Tracing every 10 frames took about 10 minutes. Tracing every be 5 frames took longer, about 15, 20 minutes. Now, that doesn’t seem long, but every participant conducted 6 trials. So compiling all the tracings were just one participant takes anywhere between an hour to an hour and a half. Another limitation was that some of these images of the eyes
were bit unclear, which made me not trace it at all sometimes. So if you can see in this image right here, there’s a giant gap between these two frames. I didn’t take any images here or any tracings here because it was just hard to see on the ultrasound. And so that created this giant decrease in the regression. And that would not create some accurate results. Another thing was that there were some problems with the coding and the apps.
And so we spent a lot of time troubleshooting and debugging. And finally, the results were very promising. However, we would need more participants, more data in order to reach a better conclusion.

And so our next steps would be to gather more data from more participants. And then again, because tracing is time consuming, we would want to look into possibly making the tracing process automatic using machine learning processes. And then we can analyze how the maximum muscle thickness changes as the eye moves as well. And for long term, we can examine the same relationship with the other five extracurricular muscles.

All right, so to conclude, again, we found a periodic relationship between the MRM and gaze.
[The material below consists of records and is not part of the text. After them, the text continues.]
Definition receive (wall : nat -> Z) (first fault : Fault) (task birth : string) (epoch : Z) : saving bool := fun '(r, db) =>
  match first with
  | Before why | Within why => (Bad why, (r, db))
  | Fine =>
    if match authority db task birth with Some a => epoch <=? au_epoch a | None => false end then (Good false, (r, db))
    else
      let '(result, m) := own wall fault task birth [("owner", JString (rp_me r))] (mkAuthority epoch PReady None) (r, db) in
      (outcome_bind result (fun _ => Good true), m)
  end.

Definition acked (fault : Fault) (task birth : string) (epoch : Z) : saving unit := fun '(r, db) =>
  match authority db task birth with
  | Some (mkAuthority e PSent to) =>
    if e =? epoch then keep_authority fault task birth (mkAuthority e PAcked to) (r, db)
    else (match fault with Fine => Good tt | Before why | Within why => Bad why end, (r, db))
  | _ => (match fault with Fine => Good tt | Before why | Within why => Bad why end, (r, db))
  end.

(** ** What runs inside another transaction, and what is read *)

Definition yielded (task birth to : string) (db : Db) : Db :=
  set_authority task birth (mkAuthority (match authority db task birth with Some a => au_epoch a | None => 0 end) PAcked (Some to)) db.
Definition hold_unless_held (task birth : string) (permit : Permit) (db : Db) : Db :=
  match authority db task birth with Some _ => db | None => set_authority task birth (mkAuthority 0 permit None) db end.

Definition outbox (db : Db) : list Grant :=
  omap (fun '((task, birth), r) => if decide (ar_permit r = "sent") then Some (mkGrant task birth (ar_epoch r) (default "" (ar_recipient r))) else None)
    (map_to_list (db_authority db)).
Definition held (db : Db) : list (string * string * Authority) :=
  map (fun '((task, birth), r) => (task, birth, mkAuthority (ar_epoch r) (permit_parse (ar_permit r)) (ar_recipient r))) (map_to_list (db_authority db)).
End Saving.
(* ===== verification/ReplicaFacts.v ===== *)
(** * The replicated Shelf: what a replica keeps

    The orders of times and clocks; [projects], what a replica is of the operations it has seen;
    the table of operations; and what every operation of a machine does to them ([local_step]). *)

From Stdlib Require Import Ascii.
From stdpp Require Import sorting.
From S2P Require Import Prelude Text F64 Json Pipe PipeText Schedule ScheduleFacts Runs RunDoc PeerLog PeerMerge Utf8 Patch PatchTheorems Frame Replica.

#[local] Open Scope Z_scope.

(** ** Orders *)

Lemma string_le_refl s : string_le s s = true.
Proof. induction s as [|a s IH]; simpl; [done|]. by rewrite Nat.eqb_refl, IH, orb_true_r. Qed.

Lemma string_le_antisym s t : string_le s t = true -> string_le t s = true -> s = t.
Proof.
  revert t. induction s as [|a s IH]; intros [|b t]; simpl; [done..|]. rewrite !orb_true_iff, !andb_true_iff, !Nat.ltb_lt, !Nat.eqb_eq.
  intros [|[E Hs]] [|[? Ht]]; [lia..|]. f_equal; [|auto]. by rewrite <- (Ascii.ascii_nat_embedding a), E, Ascii.ascii_nat_embedding.
Qed.

Lemma string_le_trans s t u : string_le s t = true -> string_le t u = true -> string_le s u = true.
Proof.
  revert t u. induction s as [|a s IH]; intros [|b t] [|c u]; simpl; [done..|]. rewrite !orb_true_iff, !andb_true_iff, !Nat.ltb_lt, !Nat.eqb_eq.
  intros [|[E Hs]] [|[? Ht]]; [left; lia..|]. right. split; [lia|eauto].
Qed.

Lemma string_le_total s t : string_le s t = true \/ string_le t s = true.
Proof.
  revert t. induction s as [|a s IH]; intros [|b t]; simpl; [auto..|]. rewrite !orb_true_iff, !andb_true_iff, !Nat.ltb_lt, !Nat.eqb_eq.
  destruct (IH t) as [E|E]; rewrite E; lia.
Qed.

(** Times, as propositions for [lia] *)
Definition before (a b : Z * Z) : Prop := a.1 < b.1 \/ (a.1 = b.1 /\ a.2 <= b.2).
Definition strictly (a b : Z * Z) : Prop := a.1 < b.1 \/ (a.1 = b.1 /\ a.2 < b.2).

Lemma pair_le_spec a b : pair_le a b = true <-> before a b.
Proof. unfold pair_le, before. rewrite orb_true_iff, andb_true_iff, Z.ltb_lt, Z.eqb_eq, Z.leb_le. lia. Qed.

Ltac times := repeat match goal with
  | p : (Z * Z)%type |- _ => destruct p
  end; unfold before, strictly in *; simpl in *; try lia.

#[export] Instance before_po : PreOrder before.
Proof. split; [intros a; times|intros a b c; times]. Qed.
Lemma before_antisym a b : before a b -> before b a -> a = b.
Proof. intros. times. f_equal; lia. Qed.
Lemma not_before a b : ~ before a b <-> strictly b a.
Proof. times. Qed.
Lemma strictly_before a b : strictly a b -> before a b.
Proof. times. Qed.
Lemma strictly_trans a b c : strictly a b -> before b c -> strictly a c.
Proof. times. Qed.
Lemma before_strictly a b c : before a b -> strictly b c -> strictly a c.
Proof. times. Qed.
Lemma strictly_irrefl a b : strictly a b -> before b a -> False.
Proof. times. Qed.

Lemma pair_max_spec a b : before a (pair_max a b) /\ before b (pair_max a b) /\ (pair_max a b = a \/ pair_max a b = b).
Proof. unfold pair_max. destruct (pair_le a b) eqn:E; [apply pair_le_spec in E|apply not_true_iff_false in E; rewrite pair_le_spec, not_before in E]; split_and!; auto; times. Qed.
Lemma pair_max_least a b c : before a c -> before b c -> before (pair_max a b) c.
Proof. unfold pair_max. by destruct (pair_le a b). Qed.

Lemma hlc_le_spec a b : hlc_le a b = true <-> strictly (h_time a) (h_time b) \/ (h_time a = h_time b /\ string_le (h_device a) (h_device b) = true).
Proof.
  unfold hlc_le, h_time, strictly. simpl. rewrite !orb_true_iff, !andb_true_iff, !orb_true_iff, !andb_true_iff, !Z.ltb_lt, !Z.eqb_eq.
  split; [intros [|(-> & [|[-> ?]])]; auto|intros [[|[-> ?]]|[[= -> ->] ?]]; auto 8].
Qed.

Lemma hlc_eq a b : h_time a = h_time b -> h_device a = h_device b -> a = b.
Proof. destruct a, b. unfold h_time. simpl. congruence. Qed.
Lemma hlc_le_refl a : hlc_le a a = true.
Proof. apply hlc_le_spec. right. by rewrite string_le_refl. Qed.
Lemma hlc_le_antisym a b : hlc_le a b = true -> hlc_le b a = true -> a = b.
Proof.
  rewrite !hlc_le_spec. intros [Ha|[Ea Ha]] [Hb|[Eb Hb]]; try (exfalso; revert Ha Hb; try rewrite Ea; try rewrite Eb; times; fail).
  apply hlc_eq; [done|by apply string_le_antisym].
Qed.
Lemma hlc_le_trans a b c : hlc_le a b = true -> hlc_le b c = true -> hlc_le a c = true.
Proof.
  rewrite !hlc_le_spec. intros [Ha|[Ea Ha]] [Hb|[Eb Hb]].
  - left. eapply strictly_trans; [done|]. by apply strictly_before.
  - left. by rewrite <- Eb.
  - left. by rewrite Ea.
  - right. split; [congruence|by eapply string_le_trans].
Qed.
Lemma hlc_le_total a b : hlc_le a b = true \/ hlc_le b a = true.
Proof.
  rewrite !hlc_le_spec. destruct (string_le_total (h_device a) (h_device b)); destruct (decide (h_time a = h_time b)) as [E|E]; try rewrite E; auto;
    destruct (h_time a) as [x y], (h_time b) as [z w]; unfold strictly; simpl in *;
    (assert (x ≠ z \/ y ≠ w) by (destruct (decide (x = z)), (decide (y = w)); [congruence|auto..])); lia.
Qed.
Lemma hlc_le_before a b : hlc_le a b = true -> before (h_time a) (h_time b).
Proof. rewrite hlc_le_spec. intros [?%strictly_before|[-> _]]; done. Qed.
Lemma hlc_same_device a b : h_device a = h_device b -> before (h_time a) (h_time b) -> hlc_le a b = true.
Proof.
  intros E Hb. rewrite hlc_le_spec. destruct (decide (h_time a = h_time b)) as [Et|Et]; [right; by rewrite E, string_le_refl|left].
  apply not_before. intros Hb'. apply Et. by apply before_antisym.
Qed.

(** ** What a replica is of the operations it has seen *)

Definition about (o : Op) : string * string := (op_task o, op_birth o).
Definition device_of (o : Op) : string := h_device (op_at o).
Definition time_of (o : Op) : Z * Z := h_time (op_at o).

(** The value of a field is that of the latest operation on it *)
Definition latest (known : Op -> Prop) (k : string * string) (f : string) (e : option (Hlc * Value)) : Prop :=
  match e with
  | Some (a, v) =>
    (exists o, known o /\ about o = k /\ op_field o = f /\ op_at o = a /\ op_value o = v) /\
    (forall o, known o -> about o = k -> op_field o = f -> hlc_le (op_at o) a = true)
  | None => forall o, known o -> about o = k -> op_field o ≠ f
  end.

Definition record_is (known : Op -> Prop) (k : string * string) (e : option Rec) : Prop :=
  match e with
  | Some rec => (exists o, known o /\ about o = k) /\ (rc_task rec, rc_birth rec) = k /\ forall f, latest known k f (rc_fields rec !! f)
  | None => forall o, known o -> about o ≠ k
  end.

Definition seen_is (known : Op -> Prop) (d : string) (e : option (Z * Z)) : Prop :=
  match e with
  | Some t => (exists o, known o /\ device_of o = d /\ time_of o = t) /\ forall o, known o -> device_of o = d -> before (time_of o) t
  | None => forall o, known o -> device_of o ≠ d
  end.

Record projects (known : Op -> Prop) (r : Replica) : Prop := {
  pj_records k : record_is known k (rp_records r !! k);
  pj_seen d : seen_is known d (rp_seen r !! d);
  pj_clock o : known o -> before (time_of o) (rp_clock r) }.

Lemma latest_see known k f e o (e' := if decide (f = op_field o) then
    match e with Some (a, v) => if hlc_le (op_at o) a then Some (a, v) else Some (op_at o, op_value o) | None => Some (op_at o, op_value o) end else e) :
  about o = k -> latest known k f e -> latest (fun x => known x \/ x = o) k f e'.
Proof.
  intros Ho He. subst e'. case_decide as Ef.
  - destruct e as [[a v]|]; [destruct (hlc_le (op_at o) a) eqn:El|].
    + destruct He as [(x & ? & ?) Hmax]. split; [by exists x; auto|]. intros y [Hy| ->] ? ?; [auto|done].
    + destruct He as [_ Hmax]. split; [by exists o; auto 6|]. intros y [Hy| ->] ? ?; [|apply hlc_le_refl].
      destruct (hlc_le_total (op_at o) a) as [?|Ha]; [congruence|]. by eapply hlc_le_trans; [apply Hmax|].
    + split; [by exists o; auto 6|]. intros y [Hy| ->] ? ?; [by destruct (He y)|apply hlc_le_refl].
  - destruct e as [[a v]|]; simpl in *.
    + destruct He as [(x & ? & ?) Hmax]. split; [by exists x; auto|]. intros y [Hy| ->] ? ?; [auto|done].
    + intros y [Hy| ->] ?; [auto|done].
Qed.

Lemma rec_see_is known k e o :
  about o = k -> record_is known k e ->
  record_is (fun x => known x \/ x = o) k (Some (rec_see (default (mkRec (op_task o) (op_birth o) ∅) e) o).2).
Proof.
  intros Ho He. set (base := default _ e).
  assert ((rc_task base, rc_birth base) = k /\ forall f, latest known k f (rc_fields base !! f)) as [Hk Hb].
  { destruct e as [rec|]; simpl in *; [by destruct He as (_ & ? & ?)|]. split; [done|]. intros f. simpl. rewrite lookup_empty. simpl. intros x Hx Ha.
    by destruct (He x). }
  assert (forall f, latest (fun x => known x \/ x = o) k f (rc_fields (rec_see base o).2 !! f)) as Hf.
  { intros f. pose proof (latest_see known k f _ o Ho (Hb f)) as Hl. cbv zeta in Hl. eapply eq_ind; [exact Hl|].
    f_equal. unfold rec_see. case_decide as Ef; [subst f|].
    - destruct (rc_fields base !! op_field o) as [[a v]|] eqn:E; [destruct (hlc_le (op_at o) a)|]; simpl; [by rewrite E|by rewrite lookup_insert_eq..].
    - destruct (rc_fields base !! op_field o) as [[a v]|] eqn:E; [destruct (hlc_le (op_at o) a)|]; simpl; [done|by rewrite lookup_insert_ne..]. }
  split_and!; [by exists o; auto| |done]. unfold rec_see. repeat case_match; done.
Qed.

Lemma record_is_other known k e o : about o ≠ k -> record_is known k e -> record_is (fun x => known x \/ x = o) k e.
Proof.
  intros Ho. destruct e as [rec|]; simpl.
  - intros ((x & ? & ?) & ? & Hf). split_and!; [by exists x; auto|done|]. intros f. specialize (Hf f). destruct (rc_fields rec !! f) as [[a v]|]; simpl in *.
    + destruct Hf as [(y & ? & ?) Hmax]. split; [by exists y; auto|]. intros z [Hz| ->]; [auto|done].
    + intros z [Hz| ->]; [auto|done].
  - intros Hn x [Hx| ->]; auto.
Qed.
In general, ultrasound is a very useful imaging technology. This type of research is very novel and innovative. Research on the eye and eye movement, though fairly understudied, has a promising future with these types of developments. And special thanks to OSCARS for their URSP funding, our participants of the study, the Department of Bioengineering, especially Dr. Wei and the Biomechanics Lab. Thank you very much for watching.